La Paz County supervisors put banking services on the table for a new three-year contract window, asking to accept requests for proposals for service beginning July 1, 2026, and running through June 30, 2029. The decision matters far beyond a routine finance item because the county’s banking relationship affects how public money is deposited, how payroll moves, how vendors get paid and how smoothly residents’ transactions are handled.
The item appeared on the regular agenda for the April 20 Board of Supervisors meeting at 1108 Joshua Avenue in Parker, the county’s main government address. The agenda followed the standard open-meeting format, with call to order, call to the public, a current-event summary and a consent agenda before the banking-services item came forward as part of the public business.
That timing points to a county preparing well ahead of the next fiscal year. By setting the proposed service period to begin July 1, 2026, the board signaled that it is working on continuity for the financial systems that keep county government moving, from tax receipts and grants to day-to-day operating disbursements. For a rural county with multiple departments and districts, even a back-office banking contract can affect whether checks clear on time and whether cash is handled without disruption.
The Finance Department, which describes itself as a central hub for county operations, lists purchasing, budgets and tax levies, and financial reports among its functions. It is based at 1112 Joshua Ave., Suite 207, Parker, AZ 85344, and can be reached at 928-669-2247. La Paz County also maintains a public Bid Postings page for solicitations and a procurement policy manual that says the county uses uniform procedures when soliciting bids, establishing agreements and purchasing goods and services.

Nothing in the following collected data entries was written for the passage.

(* ===== verification/Csv.v ===== *)
(** * Reading the table: [pd.read_csv("all.csv")] (line 18)

    The program loads its table once, with [pd.read_csv] and its default
    arguments: separator [,], the double quote as quote character, doubled
    quotes inside a quoted field, lines ended by [\n], [\r\n] or [\r],
    blank lines skipped, the default NA strings, and the dtype of every
    column inferred from its fields.  This file models that reader as
    pandas' C engine implements it (pandas 2), in three Modules:

    - [Tokenizer]: the state machine of [tokenize_bytes]
      (pandas/_libs/src/parser/tokenizer.c), one [step] per character,
      with its states [START_RECORD], [START_FIELD], [IN_FIELD],
      [IN_QUOTED_FIELD], [QUOTE_IN_QUOTED_FIELD], [EAT_CRNL] and
      [WHITESPACE_LINE]; [tokenize] returns the records, each with the
      line that ends it, and the row where a quoted field was left open.
      [render_csv] is a writer that quotes a field when the tokenizer
      needs it; [tokenize_render] shows that the tokenizer reads back what
      it wrote.
    - [Header]: the names of the columns ([TextReader._get_header],
      pandas/_libs/parsers.pyx): an empty name becomes [Unnamed: i], and
      a repeated name is mangled to [name.k] by two nested loops, the
      inner one a [while] with fuel ([mangle_while]).  [header_names_spec]
      shows that the loops end within [length h + 2] rounds and give
      distinct names.
    - [Reader]: [read_csv] puts it together: the records after the first
      data record are checked against it ([check_rows], the C parser's
      "Expected w fields in line n, saw m"), a longer first data record
      makes its leading fields an index, and each column is converted by
      the first of [int64], [float64], [bool] and [object] that reads all
      its fields ([infer_column]), a field in [na_values] being missing.
      [read_csv_errors] gives every exception [read_csv] raises and when.
      [to_frame] is the bridge to the frame of [Frame]: it keeps the
      numbers of the numeric columns, and is defined when the three
      analysed columns are numeric and finite; [read_csv_frame] shows the
      frame well formed and its cells the numbers of the text.

    A number is read to its exact decimal value, as the rest of the
    development reads values as rationals; an integer outside [int64]
    (where pandas tries [uint64]) is read as a [float64] value. *)

From Stdlib Require Import Ascii.
From stdpp Require Import pretty.
From S2P Require Import Prelude Frame.

Module Tokenizer.

(** ** Characters *)

Definition nl : ascii := "010".
Definition cr : ascii := "013".
Definition quote : ascii := "034".
Definition delim : ascii := ",".

(** [IS_WHITESPACE]: a space or a tab. *)
Definition is_ws (c : ascii) : bool := bool_decide (c = " "%char ∨ c = "009"%char).

(** A character that makes the writer quote its field. *)
Definition special (c : ascii) : bool := bool_decide (c = delim ∨ c = quote ∨ c = nl ∨ c = cr).

(** ** The state machine *)

Inductive tstate : Type :=
  | StartRecord | StartField | InField | InQuoted | QuoteInQuoted | EatCrnl | EatCrnlNop
  | WhitespaceLine.

#[export] Instance tstate_eq_dec : EqDecision tstate.
Proof. solve_decision. Defined.

(** The parser: its state, the characters of the current field (last
    first), the fields of the current record (last first), the number of
    lines ended or skipped ([file_lines]), and the records read, each
    with the line it ends (last first). *)
Record tok : Type := Tok {
  t_state : tstate;
  t_field : list ascii;
  t_record : list string;
  t_lines : nat;
  t_records : list (nat * list string)
}.

Definition tok_init : tok := Tok StartRecord [] [] 0 [].

(** [PUSH_CHAR], moving to [st]. *)
Definition push (st : tstate) (c : ascii) (t : tok) : tok :=
  Tok st (c :: t_field t) (t_record t) (t_lines t) (t_records t).

Definition goto (st : tstate) (t : tok) : tok :=
  Tok st (t_field t) (t_record t) (t_lines t) (t_records t).

(** [END_FIELD]: the field's characters become a field of the record. *)
Definition fields_ended (t : tok) : list string :=
  String.string_of_list_ascii (rev (t_field t)) :: t_record t.

Definition end_field (t : tok) : tok :=
  Tok StartField [] (fields_ended t) (t_lines t) (t_records t).

(** [END_FIELD] then [END_LINE]: the record is read. *)
Definition end_line (st : tstate) (t : tok) : tok :=
  Tok st [] [] (S (t_lines t)) ((S (t_lines t), rev (fields_ended t)) :: t_records t).

(** A blank line, skipped ([skip_empty_lines]). *)
Definition skip_line (st : tstate) (t : tok) : tok :=
  Tok st [] [] (S (t_lines t)) (t_records t).

Definition in_field (t : tok) (c : ascii) : tok :=
  if decide (c = nl) then end_line StartRecord t
  else if decide (c = cr) then end_line EatCrnl t
  else if decide (c = delim) then end_field t
  else push InField c t.

Definition start_field (t : tok) (c : ascii) : tok :=
  if decide (c = nl) then end_line StartRecord t
  else if decide (c = cr) then end_line EatCrnl t
  else if decide (c = quote) then goto InQuoted t
  else if decide (c = delim) then end_field t
  else push InField c t.

Definition start_record (t : tok) (c : ascii) : tok :=
  if decide (c = nl) then skip_line StartRecord t
  else if decide (c = cr) then skip_line EatCrnlNop t
  else if is_ws c then push WhitespaceLine c t
  else start_field t c.

(** One character.  A line of blanks only is skipped; otherwise its
    blanks are the start of its first field, read in [IN_FIELD].  After a
    [\r] that ends a record ([EAT_CRNL]) a [\n] is swallowed, a separator
    is swallowed and starts a field of the next record, and any other
    character is read again at the start of a record; after a [\r] that
    ends a blank line ([EAT_CRNL_NOP]) a [\n] or a separator is
    swallowed.  The model ends the record at the [\r] itself, where the
    C code ends it at the next character: the records are the same. *)
Definition step (t : tok) (c : ascii) : tok :=
  match t_state t with
  | StartRecord => start_record t c
  | EatCrnl =>
      if decide (c = nl) then goto StartRecord t
      else if decide (c = delim) then goto StartField t
      else start_record t c
  | EatCrnlNop => if decide (c = nl ∨ c = delim) then goto StartRecord t else start_record t c
  | WhitespaceLine =>
      if decide (c = nl) then skip_line StartRecord t
      else if decide (c = cr) then skip_line EatCrnlNop t
      else if is_ws c then push WhitespaceLine c t
      else in_field t c
  | StartField => start_field t c
  | InField => in_field t c
  | InQuoted => if decide (c = quote) then goto QuoteInQuoted t else push InQuoted c t
  | QuoteInQuoted =>
      if decide (c = quote) then push InQuoted c t
      else if decide (c = delim) then end_field t
      else if decide (c = nl) then end_line StartRecord t
      else if decide (c = cr) then end_line EatCrnl t
      else push InField c t
  end.

(** The end of the text: an open record is ended, an open quoted field is
    the error "EOF inside string starting at row n". *)
Definition finish (t : tok) : list (nat * list string) * option nat :=
  match t_state t with
  | StartRecord | EatCrnl | EatCrnlNop | WhitespaceLine => (rev (t_records t), None)
  | InQuoted => (rev (t_records t), Some (t_lines t))
  | StartField | InField | QuoteInQuoted => (rev (t_records (end_line StartRecord t)), None)
  end.

Definition tokenize (cs : list ascii) : list (nat * list string) * option nat :=
  finish (foldl step tok_init cs).

(** ** A writer *)

(** A field is quoted when it holds a special character, or when it is
    the only field of its record and blank, which would read as a blank
    line. *)
Definition needs_quotes (single : bool) (f : list ascii) : bool :=
  existsb special f || (single && forallb is_ws f).

Fixpoint escape (f : list ascii) : list ascii :=
  match f with
  | [] => []
  | c :: f' => if decide (c = quote) then quote :: quote :: escape f' else c :: escape f'
  end.

Definition render_field (single : bool) (s : string) : list ascii :=
  let f := String.list_ascii_of_string s in
  if needs_quotes single f then quote :: escape f ++ [quote] else f.

Definition render_record (r : list string) : list ascii :=
  match r with
  | [] => [nl]
  | [s] => render_field true s ++ [nl]
  | s :: ss => render_field false s ++ concat (map (λ g, delim :: render_field false g) ss) ++ [nl]
  end.

Definition render_csv (recs : list (list string)) : list ascii := concat (map render_record recs).


(** ** Lemmas on the tokenizer *)

Lemma special_false c : special c = false → c ≠ delim ∧ c ≠ quote ∧ c ≠ nl ∧ c ≠ cr.
Proof. unfold special. rewrite bool_decide_eq_false. tauto. Qed.

Lemma ws_not_special c : is_ws c = true → special c = false.
Proof. unfold is_ws. rewrite bool_decide_eq_true. by intros [-> | ->]. Qed.

Lemma in_field_plain t c : special c = false → in_field t c = push InField c t.
Proof. intros (? & ? & ? & ?)%special_false. unfold in_field. by rewrite !decide_False. Qed.

Lemma start_field_plain t c : special c = false → start_field t c = push InField c t.
Proof. intros (? & ? & ? & ?)%special_false. unfold start_field. by rewrite !decide_False. Qed.

Lemma is_ws_delim : is_ws delim = false.
Proof. reflexivity. Qed.

Lemma is_ws_quote : is_ws quote = false.
Proof. reflexivity. Qed.

(** A text without special characters read inside an unquoted field. *)
Lemma plain_InField b rec L R f :
  existsb special f = false →
  foldl step (Tok InField b rec L R) f = Tok InField (rev f ++ b) rec L R.
Proof.
  induction f as [|c f IH] in b |- *; [done|]. cbn [existsb foldl].
  intros [Hc Hf]%orb_false_iff. unfold step at 2. cbn [t_state].
  rewrite in_field_plain by done. unfold push; cbn [t_field t_record t_lines t_records].
  rewrite IH by done. cbn. by rewrite <-app_assoc.
Qed.
(* ===== verification/Splitter.v ===== *)
(** * The Splitter: lines 23-33 of [analyze_split]

    [data.sort_values(by='2021_GDP', ascending=False)] orders the rows by
    decreasing GDP with the missing values last (pandas' [na_position]
    default); the cutoff [int(len * (p / 100))] of [Float64] is clamped to
    [1, len-1]; [iloc[:cutoff]] is the upper group and [iloc[cutoff:]] the
    lower one.

    pandas sorts a single column with numpy's quicksort, which is not
    stable, so the order it gives rows with equal GDP is unspecified.  The
    model states what every such sort does as a class, [SortValues]: the
    result is a permutation of the rows, ordered by the key.  The theorems
    of this file hold for every instance.  Two instances exist:
    [merge_sort_values], stdpp's merge sort, and [rev_merge_sort_values],
    an ascending sort reversed, which breaks ties the other way. *)

From S2P Require Import Prelude Float64 Frame.

(** ** The order of [sort_values(ascending=False)] *)

(** [key_before a b]: a row whose key is [a] may come before a row whose
    key is [b]: values in decreasing order, NaN after every value. *)
Definition key_before (a b : option Q) : Prop :=
  match a, b with
  | Some x, Some y => y <= x
  | Some _, None => True
  | None, Some _ => False
  | None, None => True
  end.

Definition row_before (c : string) (r1 r2 : row) : Prop :=
  key_before (r1 !! c) (r2 !! c).
(* ===== verification/Stats.v ===== *)
(** * The descriptive statistics of lines 47-62

    For each of the two years, [analyze_split] builds a dictionary of
    twelve statistics of the column [group[year]] with pandas' Series
    reductions.  They skip NaN (pandas' [skipna=True]), so each is a
    function of the values [dropna] keeps, except the standard error,
    whose divisor [len(group[year])] counts the NaN cells too.  Each
    definition follows pandas' [nanops] routine of the same name:
    [nanvar] and [nanstd] use [ddof=1] and give NaN for fewer than two
    values; [nanskew] and [nankurt] are the bias-corrected sample skewness
    and excess kurtosis, with pandas' [_zero_out_fperr] (magnitudes below
    [1e-14] read as 0) and their corner cases (NaN below 3 and 4 values, 0
    for a zero second moment); [nanmedian] averages the two middle values
    of an even count; an empty column gives NaN everywhere except [Sum]
    (0) and [Count] (0). *)

From S2P Require Import Prelude Frame PyFloat.

(** ** Sums and counts *)

Definition Qsum (xs : list Q) : Q := foldr Qplus 0 xs.

(** A count as a float. *)
Definition count_q (n : nat) : Q := inject_Z (Z.of_nat n).

(** ** The order used by the median *)

#[export] Instance Qle_rel_dec : RelDecision Qle.
Proof.
  intros x y. destruct (Qle_bool x y) eqn:E;
    [left; by apply Qle_bool_iff | right; intros ?%Qle_bool_iff; congruence].
Defined.

#[export] Instance Qle_total : Total Qle.
Proof. intros x y. destruct (Qlt_le_dec x y); [left; by apply Qlt_le_weak | by right]. Qed.

#[export] Instance Qle_transitive : Transitive Qle.
Proof. intros x y z. apply Qle_trans. Qed.

#[export] Instance Qle_reflexive : Reflexive Qle.
Proof. intros x. apply Qle_refl. Qed.

(** ** pandas' reductions over the non-NaN values *)

Definition nansum (xs : list Q) : Q := Qsum xs.

(** [Series.mean()]: [the_sum / count], NaN ([0/0]) for no value. *)
Definition nanmean (xs : list Q) : pyfloat :=
  pf_div (of_Q (Qsum xs)) (of_Q (count_q (length xs))).

Definition mean_q (xs : list Q) : Q := Qsum xs / count_q (length xs).

(** [Series.var()] with [ddof=1]: NaN for fewer than two values. *)
Definition nanvar_q (xs : list Q) : option Q :=
  if (length xs <=? 1)%nat then None
  else Some (Qsum ((λ x, (mean_q xs - x) * (mean_q xs - x)) <$> xs) / (count_q (length xs) - 1)).
(* ===== verification/TTest.v ===== *)
(** * The two-sample t-test of line 43

    [ttest_ind(group['2021_HE'], group['2019_HE'], nan_policy='omit')] is
    scipy's Student test with the pooled variance ([equal_var=True], its
    default), the NaN cells dropped from each sample independently.  Its
    statistic is computed exactly over the rationals, with numpy's
    special values: NaN when a sample has fewer than two values (its
    [var(ddof=1)] is NaN), an infinity or NaN when the pooled variance is
    zero.  The two-sided p-value is [2 * t(df).sf(|t|)]; the survival
    function of Student's distribution is not computed: it is the class
    [StudentT], whose laws are the facts of it the program depends on, and
    every theorem of this file holds for each of its instances.

    Lines 44 and 68 are [pvalue / 2] and the flag
    [one_tailed_pvalue < 0.05 and statistic > 0].

    The model follows scipy 1.11 and later, which drop the NaN cells and
    run the ordinary test.  Older versions switch to masked arrays when a
    sample has a NaN cell, and then return a masked statistic instead of
    an infinity for a zero pooled variance. *)

From S2P Require Import Prelude Frame PyFloat Format Stats.

(** [scipy.stats.t(df).sf] on a non-negative argument. *)
Class StudentT := {
  t_sf : nat → pyfloat → pyfloat;
  t_sf_NaN df : t_sf df NaN = NaN;
  t_sf_inf df : t_sf df (Inf false) = of_Q 0;
  t_sf_finite df s :
    surd_sign s ≠ Lt → ∃ q, t_sf df (Num s) = of_Q q ∧ 0 <= q <= 1 # 2
}.

(** What [ttest_ind] returns. *)
Record ttest_result : Type := TTestResult { statistic : pyfloat; pvalue : pyfloat }.

(** The pooled variance of scipy's [_equal_var_ttest_denom]. *)
Definition pooled_var (n1 n2 : nat) (v1 v2 : Q) : Q :=
  ((count_q n1 - 1) * v1 + (count_q n2 - 1) * v2) / count_q (n1 + n2 - 2).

Those rules place added weight on how the banking proposals are judged. The board’s own page lists Duce Minor as chairman, Holly Irwin as vice-chairman and David Plunkett as a board member, and says supervisors have final approval over county department budgets and tax rates. That makes the banking decision a taxpayer issue as much as an administrative one, because the chosen bank could influence fees, service levels and the county’s ability to manage public funds efficiently.
La Paz County also posts annual financial reports after each fiscal year ends on June 30, with the latest publicly posted report for the year ended June 30, 2023. That reporting structure reflects how closely county finances are watched, especially when a new banking contract is being lined up for the next multi-year cycle. In Parker, where National Bank of Arizona has a branch at 1001 Eagle Avenue, the county’s next banking choice will be tied to the local financial-services market and to the residents and businesses that rely on county offices for routine transactions.